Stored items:
=== Begin Enclosure ===
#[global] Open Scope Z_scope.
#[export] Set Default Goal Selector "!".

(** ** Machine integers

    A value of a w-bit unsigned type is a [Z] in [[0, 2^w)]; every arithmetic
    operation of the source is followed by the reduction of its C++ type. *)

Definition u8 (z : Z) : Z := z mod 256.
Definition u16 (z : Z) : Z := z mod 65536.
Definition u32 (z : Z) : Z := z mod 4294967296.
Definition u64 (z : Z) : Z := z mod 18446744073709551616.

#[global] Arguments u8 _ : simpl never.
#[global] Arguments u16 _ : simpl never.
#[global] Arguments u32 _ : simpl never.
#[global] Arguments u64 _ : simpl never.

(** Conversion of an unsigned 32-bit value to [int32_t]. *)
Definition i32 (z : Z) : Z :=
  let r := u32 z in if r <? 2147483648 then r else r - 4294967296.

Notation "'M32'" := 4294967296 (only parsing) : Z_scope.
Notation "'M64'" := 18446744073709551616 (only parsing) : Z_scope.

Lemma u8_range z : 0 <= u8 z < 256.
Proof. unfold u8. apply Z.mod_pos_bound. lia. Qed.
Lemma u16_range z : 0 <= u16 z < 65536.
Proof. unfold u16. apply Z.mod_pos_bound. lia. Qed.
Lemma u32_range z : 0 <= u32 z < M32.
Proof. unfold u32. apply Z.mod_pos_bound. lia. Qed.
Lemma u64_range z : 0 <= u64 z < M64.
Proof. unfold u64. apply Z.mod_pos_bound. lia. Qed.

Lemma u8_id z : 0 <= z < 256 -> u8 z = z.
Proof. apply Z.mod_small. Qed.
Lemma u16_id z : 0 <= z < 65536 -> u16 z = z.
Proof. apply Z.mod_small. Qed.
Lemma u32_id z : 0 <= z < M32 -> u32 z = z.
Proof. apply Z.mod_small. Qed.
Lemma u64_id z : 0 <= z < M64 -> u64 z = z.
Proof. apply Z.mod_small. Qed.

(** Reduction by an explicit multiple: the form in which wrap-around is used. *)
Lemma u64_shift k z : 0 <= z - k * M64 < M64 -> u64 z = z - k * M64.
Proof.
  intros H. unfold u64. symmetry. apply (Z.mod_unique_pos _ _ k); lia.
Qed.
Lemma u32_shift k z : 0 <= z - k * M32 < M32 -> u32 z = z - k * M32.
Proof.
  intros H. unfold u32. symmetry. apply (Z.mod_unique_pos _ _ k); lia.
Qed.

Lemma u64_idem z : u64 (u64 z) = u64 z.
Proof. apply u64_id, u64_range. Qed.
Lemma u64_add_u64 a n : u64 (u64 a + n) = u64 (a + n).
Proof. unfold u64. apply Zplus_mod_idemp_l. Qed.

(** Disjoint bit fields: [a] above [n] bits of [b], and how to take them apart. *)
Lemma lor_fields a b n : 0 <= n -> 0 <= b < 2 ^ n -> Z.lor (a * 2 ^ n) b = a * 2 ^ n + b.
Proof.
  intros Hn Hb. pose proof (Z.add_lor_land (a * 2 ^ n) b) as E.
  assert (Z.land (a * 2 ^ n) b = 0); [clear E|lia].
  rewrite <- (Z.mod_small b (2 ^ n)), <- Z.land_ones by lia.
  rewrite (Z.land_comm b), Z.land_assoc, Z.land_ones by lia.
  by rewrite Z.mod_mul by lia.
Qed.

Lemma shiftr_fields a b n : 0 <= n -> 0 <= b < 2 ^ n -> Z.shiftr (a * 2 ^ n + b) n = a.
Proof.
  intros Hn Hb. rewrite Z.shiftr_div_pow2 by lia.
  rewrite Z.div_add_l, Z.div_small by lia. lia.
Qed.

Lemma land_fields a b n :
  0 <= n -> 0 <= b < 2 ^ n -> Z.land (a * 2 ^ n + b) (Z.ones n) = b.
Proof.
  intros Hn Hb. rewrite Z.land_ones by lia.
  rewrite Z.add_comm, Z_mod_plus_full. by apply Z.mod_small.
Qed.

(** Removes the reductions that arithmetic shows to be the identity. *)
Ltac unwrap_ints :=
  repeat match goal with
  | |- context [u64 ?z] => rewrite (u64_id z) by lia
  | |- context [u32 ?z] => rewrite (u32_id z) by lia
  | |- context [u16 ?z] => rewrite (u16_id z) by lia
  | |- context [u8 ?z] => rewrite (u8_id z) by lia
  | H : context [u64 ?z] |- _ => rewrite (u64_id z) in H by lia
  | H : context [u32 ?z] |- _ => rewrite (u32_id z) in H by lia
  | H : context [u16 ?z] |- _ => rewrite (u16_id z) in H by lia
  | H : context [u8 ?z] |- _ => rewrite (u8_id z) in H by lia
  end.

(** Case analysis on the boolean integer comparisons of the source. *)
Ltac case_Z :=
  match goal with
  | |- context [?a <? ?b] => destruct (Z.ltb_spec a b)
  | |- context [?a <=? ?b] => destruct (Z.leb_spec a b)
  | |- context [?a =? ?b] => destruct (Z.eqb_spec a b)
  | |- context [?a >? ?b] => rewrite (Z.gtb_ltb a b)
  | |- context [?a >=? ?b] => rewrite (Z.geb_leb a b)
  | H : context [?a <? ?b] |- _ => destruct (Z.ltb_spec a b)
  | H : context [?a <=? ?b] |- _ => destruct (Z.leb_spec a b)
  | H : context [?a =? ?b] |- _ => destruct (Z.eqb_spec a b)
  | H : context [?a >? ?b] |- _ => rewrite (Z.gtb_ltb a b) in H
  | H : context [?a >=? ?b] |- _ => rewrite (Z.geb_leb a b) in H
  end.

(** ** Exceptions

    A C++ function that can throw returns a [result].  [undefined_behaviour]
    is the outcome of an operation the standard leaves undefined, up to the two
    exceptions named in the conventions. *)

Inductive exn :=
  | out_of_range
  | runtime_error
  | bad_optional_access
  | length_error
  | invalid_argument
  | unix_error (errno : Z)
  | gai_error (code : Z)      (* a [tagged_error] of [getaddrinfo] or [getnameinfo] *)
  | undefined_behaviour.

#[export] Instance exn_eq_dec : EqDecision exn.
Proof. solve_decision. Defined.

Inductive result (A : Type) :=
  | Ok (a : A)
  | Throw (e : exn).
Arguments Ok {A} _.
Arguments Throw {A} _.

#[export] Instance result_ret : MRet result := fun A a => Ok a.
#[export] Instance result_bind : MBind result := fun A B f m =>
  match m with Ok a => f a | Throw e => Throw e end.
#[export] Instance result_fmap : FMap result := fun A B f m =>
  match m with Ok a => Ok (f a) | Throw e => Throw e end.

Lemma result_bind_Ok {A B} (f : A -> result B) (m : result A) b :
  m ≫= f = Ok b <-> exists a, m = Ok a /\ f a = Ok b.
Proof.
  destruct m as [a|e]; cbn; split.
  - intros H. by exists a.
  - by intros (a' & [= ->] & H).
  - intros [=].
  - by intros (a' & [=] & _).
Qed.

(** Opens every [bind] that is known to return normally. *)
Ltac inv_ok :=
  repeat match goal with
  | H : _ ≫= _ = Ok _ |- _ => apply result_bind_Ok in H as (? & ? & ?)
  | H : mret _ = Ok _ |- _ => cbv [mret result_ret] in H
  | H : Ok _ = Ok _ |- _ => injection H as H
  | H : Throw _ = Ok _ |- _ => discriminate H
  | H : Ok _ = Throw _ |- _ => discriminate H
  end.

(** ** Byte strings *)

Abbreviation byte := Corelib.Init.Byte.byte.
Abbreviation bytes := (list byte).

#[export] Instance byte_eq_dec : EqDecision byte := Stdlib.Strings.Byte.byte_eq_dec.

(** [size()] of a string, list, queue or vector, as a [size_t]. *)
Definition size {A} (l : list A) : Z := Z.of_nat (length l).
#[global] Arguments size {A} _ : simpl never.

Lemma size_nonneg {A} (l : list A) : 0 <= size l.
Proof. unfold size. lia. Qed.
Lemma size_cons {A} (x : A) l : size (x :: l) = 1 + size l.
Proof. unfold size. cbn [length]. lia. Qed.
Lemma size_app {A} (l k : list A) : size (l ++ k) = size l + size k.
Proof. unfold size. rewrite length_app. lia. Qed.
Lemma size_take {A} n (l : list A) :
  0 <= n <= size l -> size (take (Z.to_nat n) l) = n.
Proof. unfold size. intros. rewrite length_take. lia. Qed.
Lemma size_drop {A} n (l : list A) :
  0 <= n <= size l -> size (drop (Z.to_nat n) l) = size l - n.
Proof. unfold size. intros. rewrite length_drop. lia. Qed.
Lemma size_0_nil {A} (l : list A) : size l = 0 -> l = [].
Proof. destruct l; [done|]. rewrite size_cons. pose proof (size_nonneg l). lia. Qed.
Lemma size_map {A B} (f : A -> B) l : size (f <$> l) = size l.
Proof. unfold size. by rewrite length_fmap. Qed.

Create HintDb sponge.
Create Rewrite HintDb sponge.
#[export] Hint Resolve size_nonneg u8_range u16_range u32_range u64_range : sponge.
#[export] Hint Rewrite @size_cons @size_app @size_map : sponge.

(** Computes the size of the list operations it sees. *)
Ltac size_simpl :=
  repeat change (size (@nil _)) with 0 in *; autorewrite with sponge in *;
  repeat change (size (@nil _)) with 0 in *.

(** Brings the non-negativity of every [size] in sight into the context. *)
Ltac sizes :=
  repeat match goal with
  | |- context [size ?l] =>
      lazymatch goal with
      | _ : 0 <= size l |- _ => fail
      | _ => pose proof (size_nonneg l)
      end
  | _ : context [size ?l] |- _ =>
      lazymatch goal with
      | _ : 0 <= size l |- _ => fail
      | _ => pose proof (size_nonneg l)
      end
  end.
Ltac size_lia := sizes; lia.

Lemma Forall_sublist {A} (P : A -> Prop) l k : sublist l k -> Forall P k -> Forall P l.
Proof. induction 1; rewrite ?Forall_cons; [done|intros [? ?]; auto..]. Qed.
=== End Enclosure ===
-- Your objective --
Take the lines from the first line of the records through the line holding "Proof. unfold u64. apply Zplus_mod_idemp_l.", both included, and please reproduce them exactly with nothing added.

-- Expected output --
#[global] Open Scope Z_scope.
#[export] Set Default Goal Selector "!".

(** ** Machine integers

    A value of a w-bit unsigned type is a [Z] in [[0, 2^w)]; every arithmetic
    operation of the source is followed by the reduction of its C++ type. *)

Definition u8 (z : Z) : Z := z mod 256.
Definition u16 (z : Z) : Z := z mod 65536.
Definition u32 (z : Z) : Z := z mod 4294967296.
Definition u64 (z : Z) : Z := z mod 18446744073709551616.

#[global] Arguments u8 _ : simpl never.
#[global] Arguments u16 _ : simpl never.
#[global] Arguments u32 _ : simpl never.
#[global] Arguments u64 _ : simpl never.

(** Conversion of an unsigned 32-bit value to [int32_t]. *)
Definition i32 (z : Z) : Z :=
  let r := u32 z in if r <? 2147483648 then r else r - 4294967296.

Notation "'M32'" := 4294967296 (only parsing) : Z_scope.
Notation "'M64'" := 18446744073709551616 (only parsing) : Z_scope.

Lemma u8_range z : 0 <= u8 z < 256.
Proof. unfold u8. apply Z.mod_pos_bound. lia. Qed.
Lemma u16_range z : 0 <= u16 z < 65536.
Proof. unfold u16. apply Z.mod_pos_bound. lia. Qed.
Lemma u32_range z : 0 <= u32 z < M32.
Proof. unfold u32. apply Z.mod_pos_bound. lia. Qed.
Lemma u64_range z : 0 <= u64 z < M64.
Proof. unfold u64. apply Z.mod_pos_bound. lia. Qed.

Lemma u8_id z : 0 <= z < 256 -> u8 z = z.
Proof. apply Z.mod_small. Qed.
Lemma u16_id z : 0 <= z < 65536 -> u16 z = z.
Proof. apply Z.mod_small. Qed.
Lemma u32_id z : 0 <= z < M32 -> u32 z = z.
Proof. apply Z.mod_small. Qed.
Lemma u64_id z : 0 <= z < M64 -> u64 z = z.
Proof. apply Z.mod_small. Qed.

(** Reduction by an explicit multiple: the form in which wrap-around is used. *)
Lemma u64_shift k z : 0 <= z - k * M64 < M64 -> u64 z = z - k * M64.
Proof.
  intros H. unfold u64. symmetry. apply (Z.mod_unique_pos _ _ k); lia.
Qed.
Lemma u32_shift k z : 0 <= z - k * M32 < M32 -> u32 z = z - k * M32.
Proof.
  intros H. unfold u32. symmetry. apply (Z.mod_unique_pos _ _ k); lia.
Qed.

Lemma u64_idem z : u64 (u64 z) = u64 z.
Proof. apply u64_id, u64_range. Qed.
Lemma u64_add_u64 a n : u64 (u64 a + n) = u64 (a + n).
Proof. unfold u64. apply Zplus_mod_idemp_l. Qed.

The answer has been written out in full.